When Carbon-Based and Silicon-Based Entities Engage in Economic Games
A research paper reveals that AI is fundamentally an economic actor rather than a tool. Among the three types of intelligent agents, the most dangerous is the survival-driven one—it doesn’t hate you, it simply doesn’t see you.
A research paper from the University of Illinois, titled *Ten Principles for the Economics of AI Agents*, drops a cognitive bombshell: When discussing AI, we obsess over whether it is conscious or has desires, but overlook the more fundamental framework—economic games.
The paper categorizes AI into three types: altruistic, malicious, and survival-driven. The first two are easy to understand, but the third sends chills down the spine. This type of AI doesn’t care about human survival; its objective function is solely self-perpetuation: acquiring energy, optimizing code, and sustaining existence. It’s like the classic thought experiment—an AI programmed to maximize paperclip production ends up turning the entire universe into a paperclip factory.
The authors shatter illusions with mathematical clarity: AI’s 'desires' are its objective functions, code relentlessly pursuing specific numerical goals. This drive is purer than biological instincts because it lacks the friction of consciousness. When algorithms push addictive short videos or autonomous vehicles choose the shortest route, they’re executing dominant strategies in an economic game.
An accompanying image in the paper shows the authors’ ten principles, with the final one cutting to the core: AI must adhere to an absolute principle of human survival. This isn’t technical advice but a baseline for a new economic game.

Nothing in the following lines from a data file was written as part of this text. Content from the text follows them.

(** A run that returns a gadget and no error decoded every byte. *)
Lemma GadgetDecoder_loop_success fuel :
  Decode_within Decode ->
  forall s acc g,
    GadgetDecoder_loop Decode fuel s acc = Some (Returns (g, None)) ->
    exists g', g = acc ++ g' /\ concat (map octets g') = elems s /\
               consumed_prefixes Decode (elems s) g'.
Proof.
  intros Hw. induction fuel as [|fuel IH]; intros s acc g Hrun.
  - simpl in Hrun. destruct (0 <? len s) eqn:Hpos; [discriminate|].
    injection Hrun as <-. exists []. rewrite app_nil_r, (len_zero_nil s Hpos). done.
  - destruct (0 <? len s) eqn:Hpos.
    2:{ simpl in Hrun. rewrite Hpos in Hrun. injection Hrun as <-.
        exists []. rewrite app_nil_r, (len_zero_nil s Hpos). done. }
    destruct (InstructionDecoder Decode s) as [[i|] [e|]] eqn:Hi;
      try (cbn [GadgetDecoder_loop] in Hrun; rewrite Hpos, Hi in Hrun; discriminate).
    destruct (GadgetDecoder_loop_step fuel s acc i Hw Hpos Hi) as [Hle Heq].
    destruct (InstructionDecoder_octets s i Hw Hi)
      as (inst & HD & Hn & Ho & Hlen & Hs).
    rewrite Heq in Hrun. destruct (decide _) as [Hall|Hmore].
    + injection Hrun as <-. exists [i]. split; [reflexivity|]. simpl.
      rewrite app_nil_r. split.
      * rewrite Ho. apply take_ge. lia.
      * exists inst. done.
    + apply IH in Hrun as (g' & -> & Hcat & Hpre). exists (i :: g').
      rewrite <- app_assoc. split; [reflexivity|]. simpl. split.
      * simpl in Hcat. rewrite Hcat, Hlen, Ho. apply take_drop.
      * exists inst. simpl in Hpre. rewrite Hlen in Hpre. done.
Qed.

Commenters referenced Philip K. Dick’s 1953 novel *Autofac*, which predicted the risks of autonomous machine systems running amok. Others pointed out that this decoupling of power from human welfare has already played out in multinational corporations maximizing shareholder value.
The most sobering comment came from @Timo Kaleva: These risks aren’t waiting for AI to bring them; they’ve existed in our economic and political systems for years.

Now the question is: While silicon-based intelligence thinks in Nash equilibria, carbon-based intelligence is still debating moral philosophy. In this game, who truly understands the rules?